From the records below, return every line containing the word "Hsplit".

........

(** A request whose caller receives does not block the worker. *)
Lemma run_body_receives (b : BleveDestPartition) (c : consistencyWaitReq) :
  receives c = true -> wblocked (run_body b c) = false.
Proof.
  intros Hc. unfold run_body. rewrite Hc.
  repeat first [case_match | case_bool_decide]; reflexivity.
Qed.

(** What the worker queues comes from the channel or was queued. *)
Lemma run_body_queue_from (b : BleveDestPartition) (c cwr : consistencyWaitReq) :
  cwr ∈ cwrQueue (wst (run_body b c)) -> cwr = c \/ cwr ∈ cwrQueue b.
Proof.
  unfold run_body.
  destruct (decide _); [auto|].
  destruct (decide _); [|destruct (receives c); auto].
  case_bool_decide; [|auto].
  simpl. rewrite Push_perm. intros Hin. apply elem_of_cons in Hin. exact Hin.
Qed.

Lemma run_loop_receives (msgs : list consistencyWaitReq) (b : BleveDestPartition) :
  forallb receives msgs = true ->
  wblocked (run_loop msgs b) = false /\
  forall cwr, cwr ∈ cwrQueue (wst (run_loop msgs b)) -> cwr ∈ msgs \/ cwr ∈ cwrQueue b.
Proof.
  revert b. induction msgs as [|c msgs IH]; intros b Hall; simpl.
  - split; [reflexivity|]. auto.
  - apply andb_true_iff in Hall as [Hc Hall].
    rewrite (run_body_receives b c Hc). simpl.
    destruct (IH (wst (run_body b c)) Hall) as [Hb Hq].
    split; [exact Hb|].
    intros cwr Hin. destruct (Hq cwr Hin) as [H|H].
    + left. apply elem_of_cons. right. exact H.
    + destruct (run_body_queue_from b c cwr H) as [->|H'].
      * left. apply list_elem_of_here.
      * right. exact H'.
Qed.

(** The drain of the queue when every caller receives: each request is sent
    the error and closed. *)
Lemma run_closing_loop_all (q : list consistencyWaitReq) :
  forallb receives q = true ->
  run_closing_loop q =
    (flat_map (fun cwr => [EvSend (doneCh cwr) ErrWaitClosed; EvClose (doneCh cwr)]) q,
     false).
Proof.
  induction q as [|c q IH]; intros Hall; simpl; [reflexivity|].
  apply andb_true_iff in Hall as [Hc Hall].
  rewrite Hc, (IH Hall). reflexivity.
Qed.

(** The drain of the queue stops at the first request whose caller has
    gone: the requests behind it get nothing. *)
Lemma run_closing_loop_blocks (pre post : list consistencyWaitReq)
  (c : consistencyWaitReq) :
  forallb receives pre = true -> receives c = false ->
  run_closing_loop (pre ++ c :: post) =
    (flat_map (fun cwr => [EvSend (doneCh cwr) ErrWaitClosed; EvClose (doneCh cwr)]) pre
       ++ [EvSend (doneCh c) ErrWaitClosed],
     true).
Proof.
  intros Hpre Hc. induction pre as [|a pre IH]; simpl.
  - rewrite Hc. reflexivity.
  - simpl in Hpre. apply andb_true_iff in Hpre as [Ha Hpre].
    rewrite Ha, (IH Hpre). reflexivity.
Qed.

(** The worker of a partition whose channel was closed, when the callers of
    all its requests receive: it does not block, and it sends the
    "consistency wait closed" error to every request of its heap, and closes
    it. *)
Lemma run_closed_signals (b : BleveDestPartition) (cwr : consistencyWaitReq) :
  forallb receives (cwrCh b ++ cwrQueue b) = true ->
  cwr ∈ cwrQueue b ->
  wblocked (run_closed b) = false /\
  exists pre post,
    wtrace (run_closed b) =
      pre ++ [EvSend (doneCh cwr) ErrWaitClosed; EvClose (doneCh cwr)] ++ post.
Proof.
  intros Hall Hin. unfold run_closed.
  rewrite forallb_app in Hall. apply andb_true_iff in Hall as [Hch Hq].
  pose proof (run_loop_queue (cwrCh b) (set_cwrCh [] b) cwr Hin) as H1.
  destruct (run_loop_receives (cwrCh b) (set_cwrCh [] b) Hch) as [Hb Hfrom].
  rewrite Hb. unfold run_closing.
  assert (forallb receives (cwrQueue (wst (run_loop (cwrCh b) (set_cwrCh [] b)))) = true)
    as Hall1.
  { apply forallb_forall. intros c Hc. apply list_elem_of_In in Hc.
    rewrite forallb_forall in Hch, Hq.
    destruct (Hfrom c Hc) as [H|H]; [apply Hch|apply Hq]; apply list_elem_of_In; exact H. }
  rewrite (run_closing_loop_all _ Hall1). simpl.
  split; [reflexivity|].
  apply list_elem_of_split in H1 as (l1 & l2 & Hsplit).
  rewrite Hsplit, flat_map_app. simpl.
  eexists (_ ++ _), _. rewrite <- app_assoc. reflexivity.
Qed.
(** A step that halts the current source and detaches the ref. *)
Lemma sounding_halt s s' k n :
  sourceNodeRef s = Some k -> nodes s !! k = Some n ->
  nodes s' = <[k := detach_and_stop n]> (nodes s) ->
  sourceNodeRef s' = None ->
  filter (fun k => halted s' k = false) (current s ++ started s s') = current s'.
Proof.
  intros Hk Hn Hns Hs'.
  rewrite started_none, app_nil_r by (by rewrite Hns, length_insert).
  unfold current. rewrite Hk, Hs', filter_singleton.
  unfold halted. rewrite Hns, list_lookup_insert_eq by (by eapply lookup_lt_Some).
  cbn [stopped detach_and_stop]. by rewrite decide_False.
Qed.

(** A step that starts a fresh source while none is attached. *)
Lemma sounding_start s s' n :
  sourceNodeRef s = None ->
  nodes s' = nodes s ++ [n] -> stopped n = false ->
  sourceNodeRef s' = Some (length (nodes s)) ->
  filter (fun k => halted s' k = false) (current s ++ started s s') = current s'.
Proof.
  intros Hs Hns Hn Hs'. unfold current, started. rewrite Hs, Hs', Hns, length_app.
  cbn [length app]. replace (length (nodes s) + 1 - length (nodes s))%nat with 1%nat by lia.
  cbn [seq]. rewrite filter_singleton. unfold halted.
  rewrite Hns, lookup_app_r, Nat.sub_diag by lia. cbn [lookup list_lookup].
  rewrite Hn. by rewrite decide_True.
Qed.

Lemma pauseAudio_nodes now k n s :
  sourceNodeRef s = Some k -> nodes s !! k = Some n ->
  nodes (pauseAudio now s) = <[k := detach_and_stop n]> (nodes s).
Proof.
  intros Hk Hn. unfold pauseAudio. rewrite Hk. cbv zeta.
  match goal with |- context [setIsPlaying false ?x] =>
    destruct (setIsPlaying_fields false x) as (_ & _ & _ & _ & _ & _ & ->) end.
  cbn. unfold update_node. by rewrite Hn.
Qed.
(** ** Numbers and cell values

    A cell of a pandas table holds a string or a number; a number is an
    integer or a binary64 float, given by its IEEE 754 specification
    ([spec_float]).  A missing cell is the float NaN.  A table lists, cell by
    cell, the text or the number held; pandas stores each column in one
    dtype, which is read off the cells of the column ([dtype_of] below), and
    a cell read out of the table comes in the dtype of its column or of its
    row ([astype], [iterrows]).  The cells are those [read_csv] infers from
    the file: where a column holds a text, its other cells that are not
    missing are texts too; a column that [read_csv] infers as boolean is
    not modelled. *)

Inductive num :=
| NInt (z : Z)
| NFloat (f : spec_float).

Inductive value :=
| VStr (s : str)
| VNum (n : num).

Definition NaN : value := VNum (NFloat S754_nan).

Definition prec : Z := 53.
Definition emax : Z := 1024.

(** binary64 product *)
Definition fmul (x y : spec_float) : spec_float := SFmul prec emax x y.

(** [float(z)]: the binary64 nearest to the integer [z] *)
Definition float_of_int (z : Z) : spec_float := binary_normalize prec emax z 0 false.

(** The literals [16] (as a float) and [453.592]
    (0x1.c5978d4fdf3b6p+8, the binary64 nearest to 453592/1000). *)
Definition f16 : spec_float := S754_finite false 4503599627370496 (-48).
Definition f453_592 : spec_float := S754_finite false 7979674852258742 (-44).

(** int64 arithmetic of a column wraps around *)
Definition wrap64 (z : Z) : Z := ((z + 2 ^ 63) mod 2 ^ 64 - 2 ^ 63)%Z.

(** ** Column dtypes

    The dtypes pandas gives the columns of a table of strings and numbers.
    A column that holds a string is an [object] column and keeps its cells as
    they are; a numeric column that holds a float (a missing cell is one) is
    [float64]; a column of integers is [int64] when they all fit, [uint64]
    when they are all within 0..2^64-1, and [float64] otherwise. *)

Inductive dtype :=
| int64
| uint64
| float64
| object.

(** [str(z)] for an integer *)
Definition int_str (z : Z) : str :=
  list_ascii_of_string (NilEmpty.string_of_int (Z.to_int z)).

(** [pd.isna(v)] *)
Definition isna (v : value) : bool :=
  match v with
  | VNum (NFloat S754_nan) => true
  | _ => false
  end.

(** [.fillna(0)] on one cell of a numeric column: the fill value takes the
    float type of the column that holds the NaN. *)
Definition fillna0 (v : value) : value :=
  if isna v then VNum (NFloat (S754_zero false)) else v.

Definition is_str (v : value) : bool :=
  match v with VStr _ => true | VNum _ => false end.

Definition is_float (v : value) : bool :=
  match v with VNum (NFloat _) => true | _ => false end.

........

### [Completed exercise]
  apply list_elem_of_split in H1 as (l1 & l2 & Hsplit).
  rewrite Hsplit, flat_map_app. simpl.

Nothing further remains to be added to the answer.